A grave keeper goes around graveyards protecting them from evil doers. The player clears the area and collects power-ups using them to eliminate the enemies. There are five stages with five levels each, and each one of them has you throwing fireballs at ghouls, ghosts, goblins, and zombies. Similar to Snow Bros., when the players keep throwing fireballs at these enemies, they will ignite into a bigger ball, which the players can throw at other enemies to kill them, and get the remaining treasure before moving on to the next level. A difference from Snow Bros. is that that game produces power-ups from fallen enemies rolled over by a launched big ball, whereas this game produces power-ups items directly from a launched big ball upon its destruction. Enemies that are killed by big balls in this game only gives gems that boosts the player's score, but scoring means little, as this game's extra life system is not score-based. To obtain power-ups in this game the player must turn as many enemies into big balls, then launch them separately. Once launched, big balls are eventually destroyed when they hit the edge of platforms, releasing a power-up. Also unlike Snow Bros., not all items are beneficial: there is an item that is detrimental to the player by stripping away all powers they previously collected upon consumption. At the end of the fourth level, a boss must be defeated in order to continue the game. Upon defeat, all sorts of items are released en masse from the fallen boss' body. There is an extra life item in the form of a piece of meat that only appears at this time.

== Plot ==
There lived one grave watcher (although this game is a 2-players co-op game, the story states one grave watcher) with magical power at a very small village in a remote region. He lived a quiet, solitary life in a corner of the cemetery. He kept away from the village people due to his very ugly appearance. One day, he found the graves were ransacked and some corpses were stolen. He didn't want the village people to find out, so he decided to eliminate the grave burglars by himself. Thus, he patrolled the cemetery every night.
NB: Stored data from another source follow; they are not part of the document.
(* ===== verification/ModelFile.v ===== *)
(** * A model that was saved is loaded back (go/model)

    [SaveDBExperimental] and [DumpDBModelExperimental] through the table file system: the
    composition of the two programs with the writer and the reader of go/sqlfs. *)

From S2P Require Import Prelude GoStrings GoState GoConv Base64 Sqlfs SqlfsFile Model.

Local Open Scope Z_scope.

Section model_facts.
Context `{ModelWorld D} `{!BlockDB D}.

(** The queries for a table's blocks do not fail, and their results do not break off. *)
Definition answers (table : string) (rows : option (list (Z * string))) : Prop :=
  ∀ lo hi d, int64_range lo → int64_range hi → table_rows table d = rows →
    ∃ blocks, (SelectBlocks (select_blocks table lo hi) d).1 = Ok (blocks, None).

Lemma bufSize_pos : (0 < bufSize)%nat.
Proof. unfold bufSize. lia. Qed.

(** Closing the SQL writer again does nothing. *)
Lemma Close_again table w rd rd2 w2 :
  Close (flushToSQLTable true table) noopWrapUp (w, rd) = (Ok tt, (w2, rd2)) →
  Close (flushToSQLTable true table) noopWrapUp (w2, rd2) = (Ok tt, (w2, rd2)).
Proof.
  unfold Close. cbv [mbind st_bind get hook attempt on_writer noopWrapUp mret st_ret fail lift].
  destruct (flushToSQLTable true table (buf w) rd) as [[[]|e| |] rd3]; try done.
  by intros [= <- <-].
Qed.

Lemma answers_no_failure table d e : answers table (table_rows table d) → ¬ query_failed table d e.
Proof.
  intros Ha (_ & lo & hi & Hlo & Hhi & Hr). destruct (Ha lo hi d Hlo Hhi eq_refl) as [? Hb]. by rewrite Hr in Hb.
Qed.
Lemma answers_unbroken table d : answers table (table_rows table d) → ¬ breaks_off table d.
Proof.
  intros Ha (lo & hi & r & Hlo & Hhi & Hr & Hbr). destruct (Ha lo hi d Hlo Hhi eq_refl) as [rows Hb].
  rewrite Hr in Hb. cbn in Hb. destruct Hbr as [->|(? & ? & ->)]; done.
Qed.

(** The run of [SaveDBExperimental] when no insertion fails. *)
Lemma SaveDBExperimental_run m j s out connStr driver table hive d0 d1 d3 :
  Meta m = Some j → Encode j = Ok s → TarOut (workDir m) = (out, None) →
  OpenAndConnectDB connStr d0 = (Ok driver, d1) → driver ≠ "hive"%string →
  written driver table bufSize (hex08 (Z.of_nat (str_len s)) :: s :: out) d1 d3 →
  SaveDBExperimental m connStr table hive d0 = (Ok tt, d3).
Proof.
  intros Hm Hj Htar Hdb Hd (w & d2 & wd & w2 & row & Hnew & Hws & Hc).
  unfold SaveDBExperimental, save_with. rewrite (st_bind_run _ _ _ _ _ Hdb). unfold Create.
  rewrite decide_False by done.
  rewrite (st_bind_run _ _ _ w d2) by (unfold wrapS, catchS; by rewrite Hnew).
  unfold hooks. rewrite decide_False by done. rewrite Hm, Hj. unfold with_local, defer, tar_to. rewrite Htar.
  unfold Writes in Hws. cbn [eachS] in Hws.
  apply st_bind_Ok in Hws as (u1 & wd1 & ([n1 e1] & wd1' & Hw1 & He1)%st_bind_Ok & Hws).
  destruct e1; [done|]. apply mret_Ok in He1 as [_ ->].
  apply st_bind_Ok in Hws as (u2 & wd2 & ([n2 e2] & wd2' & Hw2 & He2)%st_bind_Ok & Hws).
  destruct e2; [done|]. apply mret_Ok in He2 as [_ ->].
  fold (Writes (flushToSQLTable true table)) in Hws.
  rewrite (st_bind_run _ _ _ tt wd2).
  2: { rewrite (st_bind_run (lift (Ok s)) _ _ s (w, (0, d2))) by done.
       rewrite (st_bind_run _ _ _ _ _ Hw1), (st_bind_run _ _ _ _ _ Hw2). done. }
  rewrite (st_bind_run _ _ _ tt wd).
  2: { unfold wrapS, catchS. by rewrite (st_bind_run _ _ _ _ _ Hws). }
  unfold wrapS, catchS. rewrite Hc. destruct wd as [w' rd']. by rewrite (Close_again _ _ _ _ _ Hc).
Qed.

(** A read of exactly what comes next. *)
Lemma Read_next table bs N d r a rest :
  table_name table = true → Forall (λ b, b ≠ ""%string) bs → (0 < N)%nat →
  Z.of_nat (length bs) + Z.of_nat N < 2 ^ 63 → table_rows table d = Some (file_rows bs) →
  answers table (table_rows table d) → file_at table bs N False r (a +:+ rest) →
  ∃ r', Read (str_len a + 2) (str_len a) (r, d) = (Ok (a, None), (r', d)) ∧ file_at table bs N False r' rest.
Proof.
  intros Ht Hne HN Hs Hrows Ha Hat.
  destruct (Read_refines_spec table Ht bs Hne N HN Hs d Hrows False (answers_unbroken _ _ Ha) (str_len a) r _ Hat)
    as (out & e & r' & rest' & Hrun & Hat' & Hr & _ & He). destruct e as [e|].
  - destruct He as [_ [(_ & Hz & Hk)|[Hq|Hb]]]; [|by apply answers_no_failure in Hq|done].
    destruct a; [simpl in Hk; lia|done].
  - destruct He as [[Hl|Hb] _]; [|done]. rewrite str_length_app in Hl.
    assert (out = a ∧ rest' = rest) as [-> ->].
    { assert (str_take (str_len a) (out +:+ rest') = str_take (str_len a) (a +:+ rest)) as H1 by by rewrite Hr.
      assert (str_drop (str_len a) (out +:+ rest') = str_drop (str_len a) (a +:+ rest)) as H2 by by rewrite Hr.
      rewrite !str_take_app in H1 by lia. rewrite !str_drop_app in H2 by lia. done. }
    by exists r'.
Qed.

(** The run of [DumpDBModelExperimental] on a file with a header, metadata and a tarball. *)
Lemma DumpDBModelExperimental_run table n s tar j cwd fuel k d d4 r :
  let fileName := path_Join [cwd; "model_dump.tar.gz"]%string in
  let pieces := chunks n (hex08 (Z.of_nat (str_len s)) +:+ s +:+ tar)%string in
  table_name table = true → (0 < n)%nat → Z.of_nat (str_len s) < 2 ^ 32 → NewJson s = Ok j →
  Z.of_nat (str_len (hex08 (Z.of_nat (str_len s)) +:+ s +:+ tar)) + 32 < 2 ^ 63 →
  (0 < k)%nat → (str_len tar < fuel)%nat →
  table_rows table d = Some (file_rows pieces) → answers table (table_rows table d) →
  Open table 32 d = (Ok r, d) → file_at table pieces 32 False r (hex08 (Z.of_nat (str_len s)) +:+ s +:+ tar) →
  CreateFile fileName d = (Ok tt, d4) → table_rows table d4 = table_rows table d →
  DumpDBModelExperimental fuel k table cwd d = (Ok (fileName, mkModel "" (MustString j "original_sql") (Some j), tar), d4).
Proof.
  intros fileName pieces Ht Hn Hlen Hj Hs Hk Hf Hrows Ha Hopen Hat Hcreate Hrows4.
  destruct (hex08_spec (Z.of_nat (str_len s)) ltac:(lia)) as (Hparse & _ & Hten).
  apply Hten in Hlen as Hlen10. clear Hten.
  assert (Forall (λ b, b ≠ ""%string) pieces) as Hne by by apply chunks_nonempty.
  assert (Z.of_nat (length pieces) + Z.of_nat 32 < 2 ^ 63) as Hsm.
  { pose proof (chunks_length n (hex08 (Z.of_nat (str_len s)) +:+ s +:+ tar)%string Hn). unfold pieces. lia. }
  destruct (Read_next table pieces 32 d r _ _ Ht Hne ltac:(lia) Hsm Hrows Ha Hat) as (r1 & Hr1 & Hat1).
  rewrite Hlen10 in Hr1.
  destruct (Read_next table pieces 32 d r1 _ _ Ht Hne ltac:(lia) Hsm Hrows Ha Hat1) as (r2 & Hr2 & Hat2).
  rewrite <- Hrows4 in Hrows, Ha.
  destruct (Copy_spec table pieces 32 d4 False fuel k r2 tar Ht Hne ltac:(lia) Hsm Hrows (answers_unbroken _ _ Ha) Hat2 Hk Hf)
    as (res & r3 & Hr3 & [[-> _]|[(e & _ & Hq)|[Hb _]]]); [|by apply answers_no_failure in Hq|done].
  unfold DumpDBModelExperimental, open_model.
  rewrite (st_bind_run _ _ _ r d) by (unfold wrapS, catchS; by rewrite Hopen).
  unfold with_local, defer. rewrite (st_bind_run _ _ _ _ _ Hr1), Hlen10, Hparse.
  cbn [negb orb Nat.eqb bool_decide decide_rel].
  rewrite bool_decide_eq_false_2 by congruence. cbn [orb]. rewrite (proj2 (Z.ltb_ge _ 0)) by lia. rewrite Nat2Z.id.
  rewrite (st_bind_run _ _ _ _ _ Hr2), Z.eqb_refl.
  rewrite (st_bind_run _ _ _ (mkModel "" (MustString j "original_sql") (Some j)) (r2, d)).
  2: { unfold wrapS, catchS, lift, decodeMeta. by rewrite Hj. }
  rewrite (st_bind_run _ _ _ (fileName, tar) (r3, d4)); [done|].
  unfold dump_file. fold fileName. rewrite (st_bind_run _ _ _ tt (r2, d4)).
  2: { unfold wrapS, catchS, at_disk. by rewrite Hcreate. }
  rewrite (st_bind_run _ _ _ tar (r3, d4)); [done|]. unfold catchS. by rewrite Hr3.
Qed.

(** C5: A model that is saved with its metadata is dumped with the same metadata and the same
    tarball.  When connecting, creating the table and every insertion succeed and the metadata
    is shorter than 4 GiB, [SaveDBExperimental] succeeds, and on its database
    [DumpDBModelExperimental] gives the decoded metadata, the training SELECT in it and, in the
    file it names, the bytes that tar wrote, with a buffer of any size, for every database that
    keeps the promises of [BlockDB], answers queries, and whose tables the file system does not
    touch. *)
Theorem model_roundtrip (m : Model) (j : Json) (s : string) (out : list string)
    (connStr driver table cwd : string) (hive : string * string * string * string)
    (fuel k : nat) (d0 d1 d3 d4 : D) (r : reader) :
  let fileName := path_Join [cwd; "model_dump.tar.gz"]%string in
  let pieces := hex08 (Z.of_nat (str_len s)) :: s :: out in
  (∀ s, Encode j = Ok s → NewJson s = Ok j) → table_name table = true →
  Meta m = Some j → Encode j = Ok s → Z.of_nat (str_len s) < 2 ^ 32 → TarOut (workDir m) = (out, None) →
  OpenAndConnectDB connStr d0 = (Ok driver, d1) → driver ≠ "hive"%string →
  written driver table bufSize pieces d1 d3 → Z.of_nat (str_len (str_concat pieces)) + 32 < 2 ^ 63 →
  answers table (table_rows table d3) → Open table 32 d3 = (Ok r, d3) →
  CreateFile fileName d3 = (Ok tt, d4) → table_rows table d4 = table_rows table d3 →
  (0 < k)%nat → (str_len (str_concat out) < fuel)%nat →
  SaveDBExperimental m connStr table hive d0 = (Ok tt, d3) ∧
  DumpDBModelExperimental fuel k table cwd d3
  = (Ok (fileName, mkModel "" (MustString j "original_sql") (Some j), str_concat out), d4).
Proof.
  intros fileName pieces Hjson Ht Hm Hj Hlen Htar Hdb Hd Hw Hs Ha Hopen Hcreate Hrows4 Hk Hf.
  split; [by eapply SaveDBExperimental_run|].
  destruct (Open_written driver table Ht bufSize 32 pieces d1 d3 r d3 False bufSize_pos ltac:(lia) Hw Hopen) as [_ Hat].
  pose proof (written_rows driver table Ht bufSize pieces d1 d3 bufSize_pos Hw) as Hrows.
  unfold pieces in Hs, Hat, Hrows. rewrite !str_concat_cons in Hs, Hat, Hrows.
  eapply (DumpDBModelExperimental_run table bufSize); try done; [apply bufSize_pos|by apply Hjson].
Qed.
End model_facts.

(** ** A world in memory *)

#[export] Instance memory_model : ModelWorld tables := {|
  Json := string;
  Encode := Ok;
  NewJson := Ok;
  MustString j _ := j;
  OpenAndConnectDB _ d := (Ok "mysql"%string, d);
  hive_params _ := None;
  TempFile := None;
  TarOut dir := (["tar of "; dir]%string, None);
  RunTar _ d := (Ok tt, d);
  ReadFile _ d := (Fail refused, d);
  CreateFile _ d := (Ok tt, d);
  TempDir d := (Ok "/tmp/x"%string, d);
  RemoveAll _ d := (Ok tt, d);
  DownloadModel _ _ _ d := (Fail refused, d)
|}.

Lemma memory_answers t l : table_name t = true → answers (D := tables) t (Some l).
Proof.
  intros Ht lo hi d Hlo Hhi Hl. cbn [SelectBlocks memory_outside fst]. rewrite exec_select_blocks by done.
  cbn [table_rows memory_db] in Hl. rewrite Hl. by eexists.
Qed.

(** What the file holds: a header, the metadata [SELECT 1] and the tarball. *)
Definition demo_file : tables :=
  {[ "m"%string := file_rows ["0x00000008SELECT 1tar of /w"%string] ]}.

#[local] Instance writer_eq_dec : EqDecision flushWriteCloser.
Proof. solve_decision. Defined.

Lemma demo_file_written :
  written "mysql" "m" bufSize ["0x00000008"; "SELECT 1"; "tar of "; "/w"]%string (∅ : tables) demo_file.
Proof.
  exists (newFlushWriteCloser bufSize), {[ "m"%string := [] ]},
    (mkWriter "0x00000008SELECT 1tar of /w" bufSize 0, (0, {[ "m"%string := [] ]})), (newFlushWriteCloser bufSize), 1.
  split_and!; apply (bool_decide_eq_true (_ = _)); vm_compute; reflexivity.
Qed.

Definition demo_model (dir query : string) : @Model tables memory_outside memory_model :=
  @mkModel tables memory_outside memory_model dir query (Some "SELECT 1"%string).

Lemma model_roundtrip_witness :
  SaveDBExperimental (demo_model "/w" "") "db" "m" ("", "", "", "")%string (∅ : tables)
  = (Ok tt, demo_file) ∧
  DumpDBModelExperimental 100 7 "m" "/tmp" demo_file
  = (Ok ("/tmp/model_dump.tar.gz", demo_model "" "SELECT 1", "tar of /w"), demo_file)%string.
Proof.
  apply (@model_roundtrip tables memory_outside memory_model memory_db (demo_model "/w" "") "SELECT 1"%string "SELECT 1" ["tar of "; "/w"]%string
    "db" "mysql" "m" "/tmp" ("", "", "", "")%string 100 7 (∅ : tables) ∅ demo_file demo_file
    (mkReader true "m" "" [] 0 0 32)).
  - by intros s [= <-].
  - reflexivity.
  - reflexivity.
  - reflexivity.
  - vm_compute. reflexivity.
  - reflexivity.
  - reflexivity.
  - done.
  - exact demo_file_written.
  - vm_compute. reflexivity.
  - apply memory_answers. reflexivity.
  - vm_compute. reflexivity.
  - reflexivity.
  - reflexivity.
  - lia.
  - vm_compute. lia.
Defined.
He found out that a powerful Wizard has been stealing corpses to build his army of undead to terrorize the village. He then took himself to eliminate the Wizard once and for all.

After defeating the Wizard, he returns to his solitary life. Eventually, the villagers find out about his bravery in protecting them from the menace of the Wizard and go to his house and express their gratitude to him.

== Reception ==
In 2023 Time Extension identified Nightmare in the Dark as one of the best games for the Neo Geo.